As Patrick walked, he kept repeating it over and over until it almost became like a mantra. He probably looked like a crazy person, muttering to himself while walking the world’s worst dog through the park, skirting clear of people and yelling apologies before he started muttering again.

He should have known better. Roland Schitt was the strangest, most inappropriate man Patrick had ever met. Everything about him was wrong, yet somehow he still got people to agree with whatever harebrained idea he came up with. Between him and Ray, Patrick never stood a chance.

So, here he was, dealing with what he was fairly certain was actually a demonic possession in a dog suit… all while trying to keep the potential for dog bite complaints at a minimum. He was doing this to _make_ money, not shell it out on lawyer fees.

The first clue this would go sideways should have been when Roland handed him a roll of doggy waste bags and said, “Here. You look like Cesar Millan. I think this will work out great.”

Patrick stared down at his pasty white skin, tinged slightly pink from being in the sun for less than ten minutes, and only managed to let out a bewildered, “Huh?” before Roland shoved a leash in his hand and shut the front door in his face.

“Just don’t let him get too close to people!” Roland yelled through the door. “Jocelyn and I didn’t know he was in the bedroom the other night, and well… he may have seen too much. He’s been a little… friendly… since then.”

Patrick sucked in a horrified breath and took a large step back, staring down at the dog in front of him.

It smiled up at him, its tongue hanging out of the side of its mouth. It was actually kind-of cute, in an unrecognizable breed sort of way.

“Well, hello, little guy. Roland says your name is Gemini. We should get along fine, then. I’m one, too.” He leaned down to stroke the dog’s head and the goofy smile was immediately gone, replaced by a low growl. Patrick snatched his hand back. “No petting. Noted.” He tugged on the leash. “Come on. Let’s go for a walk. How bad can this be?”

It was pretty bad.

Gemini definitely lived up to his name—friendly one minute, snarling and snapping at the air the next. Patrick’s arm started to hurt from holding the leash so hard, just trying to keep the demon from attacking whatever or whoever passed by them.

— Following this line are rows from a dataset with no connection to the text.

(* ===== verification/JsonReader.v ===== *)
(** [common/json.h], [common/jsoncpp.cpp]: [Features] and [Reader].

    A [Location] is the text from a position to the end of the document.  The
    value under construction is kept in the reader's state; a pointer into it
    ([nodes_], [lastValue_]) is the path that leads to it from the root.  A read
    at the end of the document gives the NUL that ends a [std::string].  [None]
    is an exception, a failed assertion or a dangling pointer; that none occurs
    is proved in [JsonReaderSpec.v]. *)

From Stdlib Require Import SpecFloat.
From S2P Require Import Prelude Cstd Double JsonValue JsonWriter.

(** ** Data *)

Record Features := MkFeatures {
  allowComments_ : bool;
  strictRoot_ : bool;
  allowDroppedNullPlaceholders_ : bool;
  allowNumericKeys_ : bool
}.

Definition Features_all : Features := MkFeatures true false false false.
Definition strictMode : Features := MkFeatures false true false false.

Inductive TokenType :=
| tokenEndOfStream | tokenObjectBegin | tokenObjectEnd | tokenArrayBegin | tokenArrayEnd
| tokenString | tokenNumber | tokenTrue | tokenFalse | tokenNull
| tokenArraySeparator | tokenMemberSeparator | tokenComment | tokenError.

#[export] Instance TokenType_eq_dec : EqDecision TokenType.
Proof. solve_decision. Defined.

Definition Location : Type := bytes.

Record Token := MkToken { type_ : TokenType; tstart_ : Location; tend_ : Location }.

Record ErrorInfo := MkErrorInfo { token_ : Token; message_ : bytes; extra_ : option Location }.

(** A step of a pointer into a value. *)
Inductive step := SIndex (i : Z) | SName (k : bytes).
Definition pointer : Type := list step.

Record Reader := MkReader {
  nodes_ : list pointer;
  errors_ : list ErrorInfo;
  begin_ : Location;
  current_ : Location;
  lastValueEnd_ : option Location;
  lastValue_ : option pointer;
  commentsBefore_ : bytes;
  features_ : Features;
  collectComments_ : bool;
  root_ : Value
}.

Definition Reader_new (features : Features) : Reader :=
  MkReader [] [] [] [] None None [] features false null.

(** The text between two locations. *)
Definition between (b e : Location) : bytes := take (length b - length e) b.

Definition token_text (t : Token) : bytes := between (tstart_ t) (tend_ t).

(** [location - begin_] *)
Definition offset (r : Reader) (l : Location) : Z := Z.of_nat (length (begin_ r)) - Z.of_nat (length l).

(** Access through a pointer. *)
Fixpoint alter (p : pointer) (f : Value -> option Value) (v : Value) : option Value :=
  match p with
  | [] => f v
  | SIndex i :: p =>
      match value_ v with
      | arrayValue l =>
          w ← map_get index_lt i l; w ← alter p f w;
          Some (set_holder v (arrayValue (map_put index_lt i w l)))
      | _ => None
      end
  | SName k :: p =>
      match value_ v with
      | objectValue l =>
          w ← map_get name_lt k l; w ← alter p f w;
          Some (set_holder v (objectValue (map_put name_lt k w l)))
      | _ => None
      end
  end.

(** ** The state of the reader *)

Definition set_current (s : Location) (r : Reader) : Reader :=
  MkReader (nodes_ r) (errors_ r) (begin_ r) s (lastValueEnd_ r) (lastValue_ r) (commentsBefore_ r)
    (features_ r) (collectComments_ r) (root_ r).
Definition set_root (v : Value) (r : Reader) : Reader :=
  MkReader (nodes_ r) (errors_ r) (begin_ r) (current_ r) (lastValueEnd_ r) (lastValue_ r) (commentsBefore_ r)
    (features_ r) (collectComments_ r) v.
Definition set_commentsBefore (c : bytes) (r : Reader) : Reader :=
  MkReader (nodes_ r) (errors_ r) (begin_ r) (current_ r) (lastValueEnd_ r) (lastValue_ r) c
    (features_ r) (collectComments_ r) (root_ r).
Definition set_nodes (n : list pointer) (r : Reader) : Reader :=
  MkReader n (errors_ r) (begin_ r) (current_ r) (lastValueEnd_ r) (lastValue_ r) (commentsBefore_ r)
    (features_ r) (collectComments_ r) (root_ r).
Definition set_errors (e : list ErrorInfo) (r : Reader) : Reader :=
  MkReader (nodes_ r) e (begin_ r) (current_ r) (lastValueEnd_ r) (lastValue_ r) (commentsBefore_ r)
    (features_ r) (collectComments_ r) (root_ r).
Definition set_last (e : Location) (p : pointer) (r : Reader) : Reader :=
  MkReader (nodes_ r) (errors_ r) (begin_ r) (current_ r) (Some e) (Some p) (commentsBefore_ r)
    (features_ r) (collectComments_ r) (root_ r).

(** [currentValue()], as an update of what it refers to. *)
Definition currentValue (r : Reader) (f : Value -> option Value) : option Reader :=
  p ← head (nodes_ r); v ← alter p f (root_ r); Some (set_root v r).

(** [addError] returns [false]. *)
Definition addError (message : bytes) (token : Token) (extra : option Location) (r : Reader) : Reader :=
  set_errors (errors_ r ++ [MkErrorInfo token message extra]) r.

(** ** Characters *)

Definition peek (s : Location) : byte := hd x00 s.

(** [getNextChar]: the character and what follows; NUL at the end. *)
Definition getNextChar (s : Location) : byte * Location :=
  match s with [] => (x00, []) | c :: s => (c, s) end.

Fixpoint skipSpaces (s : Location) : Location :=
  match s with
  | c :: s' => if decide (c = x20 \/ c = x09 \/ c = x0d \/ c = x0a) then skipSpaces s' else s
  | [] => []
  end.

Definition match_text (pattern : bytes) (s : Location) : bool * Location :=
  if (length s <? length pattern)%nat then (false, s)
  else if bool_decide (take (length pattern) s = pattern) then (true, drop (length pattern) s)
  else (false, s).

Definition containsNewLine (b e : Location) : bool :=
  existsb (fun c => bool_decide (c = x0a) || bool_decide (c = x0d)) (between b e).

(** [in(c, '.', 'e', 'E', '+', '-')] or a digit *)
Definition is_number_char (c : byte) : bool :=
  isdigit c || bool_decide (c ∈ ["."%byte; "e"%byte; "E"%byte; "+"%byte; "-"%byte]).

Fixpoint readNumber (s : Location) : Location :=
  match s with
  | c :: s' => if is_number_char c then readNumber s' else s
  | [] => []
  end.

Fixpoint readString (s : Location) : bool * Location :=
  match s with
  | [] => (false, [])
  | c :: s1 =>
      if decide (c = backslash) then match s1 with [] => (false, []) | _ :: s2 => readString s2 end
      else if decide (c = quote) then (true, s1)
      else readString s1
  end.

(** The loop of [readCStyleComment]: it stops after a star before a slash. *)
Fixpoint cstyle_loop (s : Location) : Location :=
  match s with
  | [] => []
  | c :: s' => if decide (c = "*"%byte /\ peek s' = "/"%byte) then s' else cstyle_loop s'
  end.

Gemini _really_ didn’t like other dogs, and just his luck, there appeared to be a god-damned d _og parade_ going on at Schitt’s Creek Provincial Park that morning.

“Good lord, Gemini, would you _please_ stop trying to kill everyone you see?” Patrick snapped, his patience barely hanging on by a thread.

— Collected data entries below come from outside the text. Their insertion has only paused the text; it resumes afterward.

(** An update below [p] leaves the pointers that do not lead below [p]. *)
Lemma alter_keeps p f v v' q :
  alter p f v = Some v' -> is_Some (deref q v) -> (forall s t, q <> p ++ s :: t) -> is_Some (deref q v').
Proof.
  revert v v' q. induction p as [|st p IH]; intros v v' q Ha Hq Hn.
  { destruct q as [|s q]; [by eexists|]. by destruct (Hn s q). }
  destruct q as [|sq q]; [by eexists|]. cbn [alter deref] in *.
  destruct st as [i|k]; (destruct (value_ v) as [| | | | | |l|l] eqn:E; try done);
    (destruct (map_get _ _ l) as [u|] eqn:Eg; [|done]); cbn [mbind option_bind] in Ha;
    (destruct (alter p f u) as [w'|] eqn:Ea; [|done]); injection Ha as <-; cbn [deref value_ set_holder];
    (destruct sq as [j|k']; try (by destruct Hq)).
  - destruct (decide (j = i)) as [->|Hne]; [|by rewrite map_get_put_other by (done || apply _)].
    rewrite map_get_put by apply _. rewrite Eg in Hq. apply (IH u); [done|done|]. intros s t ->. by eapply Hn.
  - destruct (decide (k' = k)) as [->|Hne]; [|by rewrite map_get_put_other by (done || apply _)].
    rewrite map_get_put by apply _. rewrite Eg in Hq. apply (IH u); [done|done|]. intros s t ->. by eapply Hn.
Qed.

(** ** Content *)

Lemma strip_value v : value_ (strip v) = strip_holder (value_ v).
Proof. by rewrite strip_alt. Qed.

Lemma deref_strip p v : deref p (strip v) = strip <$> deref p v.
Proof.
  revert v. induction p as [|[i|k] p IH]; intros v; cbn [deref]; [done|..]; rewrite strip_value;
    destruct (value_ v) as [| | | | | |l|l]; try done; unfold strip_holder; cbn [strip fresh value_];
    rewrite map_get_fmap; (destruct (map_get _ _ l) as [u|]; [apply IH|done]).
Qed.

Lemma strip_set_array v l : strip (set_holder v (arrayValue l)) = fresh (arrayValue ((fun x => (x.1, strip x.2)) <$> l)).
Proof. by destruct v. Qed.
Lemma strip_set_object v l : strip (set_holder v (objectValue l)) = fresh (objectValue ((fun x => (x.1, strip x.2)) <$> l)).
Proof. by destruct v. Qed.

(** An update that has a counterpart on contents. *)
Lemma strip_alter p f g v v' :
  (forall w w', deref p v = Some w -> f w = Some w' -> g (strip w) = Some (strip w')) ->
  alter p f v = Some v' -> alter p g (strip v) = Some (strip v').
Proof.
  revert v v'. induction p as [|[i|k] p IH]; intros v v' Hg; cbn [alter]; [by apply Hg|..];
    rewrite strip_value; (destruct (value_ v) as [| | | | | |l|l] eqn:E; try done); unfold strip_holder;
    cbn [strip fresh value_]; rewrite map_get_fmap; (destruct (map_get _ _ l) as [u|] eqn:Eg; [|done]);
    cbn [mbind option_bind fmap option_fmap option_map]; (destruct (alter p f u) as [w'|] eqn:Ea; [|done]);
    intros [= <-]; rewrite (IH u w'); try done;
    try (intros w w2 Hd; apply Hg; cbn [deref]; by rewrite E, Eg); cbn [mbind option_bind].
  - rewrite strip_set_array, map_put_fmap. by rewrite strip_alt.
  - rewrite strip_set_object, map_put_fmap. by rewrite strip_alt.
Qed.

Lemma strip_alter_quiet p f v v' :
  (forall w w', deref p v = Some w -> f w = Some w' -> strip w' = strip w) ->
  alter p f v = Some v' -> strip v' = strip v.
Proof.
  intros Hf Ha. destruct (alter_Some _ _ _ _ Ha) as (w & w' & Hd & _).
  pose proof (strip_alter p f Some v v') as H. rewrite (alter_id p (strip v) (strip w)) in H.
  - injection H as ->; [done| |done]. intros u u' H1 H2. by rewrite (Hf u u' H1 H2).
  - by rewrite deref_strip, Hd.
Qed.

The dog must have finally decided to listen to something Patrick said because it stopped barking, turned its head, and yanked hard against the leash, trying to run toward a man sitting on a bench a little ways ahead of them on the path.

Patrick was so surprised at the sudden movement that he accidentally let go and Gemini was off in a flash, barreling toward the man.

“Oh no,” Patrick wheezed. “Gemini, no!” he yelled, taking off in a run after him.

He was too late.

Gemini had already reached his target and happily attached himself to the man’s leg, humping with gleeful abandon, making noises Patrick would later want to bleach from his brain.

Gemini _really_ liked this guy.

A lot.

He clapped his hands to his mouth and tried not to laugh. He really _did_ try. But, when he looked up at the stranger’s horrified expression, he lost the battle.

The laugh that burst out of him was a mixture of embarrassment, glee, frustration, and complete, utter, jangly nerves. Of all the legs to hump in this park, why did Gemini decide to choose one attached to the most beautiful man Patrick had ever seen?

“Are you _laughing_ about this?!” the man gasped, his voice high-pitched and insulted. “Don’t just stand there laughing! Do something! Your dog is ruining my Givenchy’s!”

“Sorry, sorry.” Patrick reached down and grabbed the leash, yanking Gemini off the man’s leg.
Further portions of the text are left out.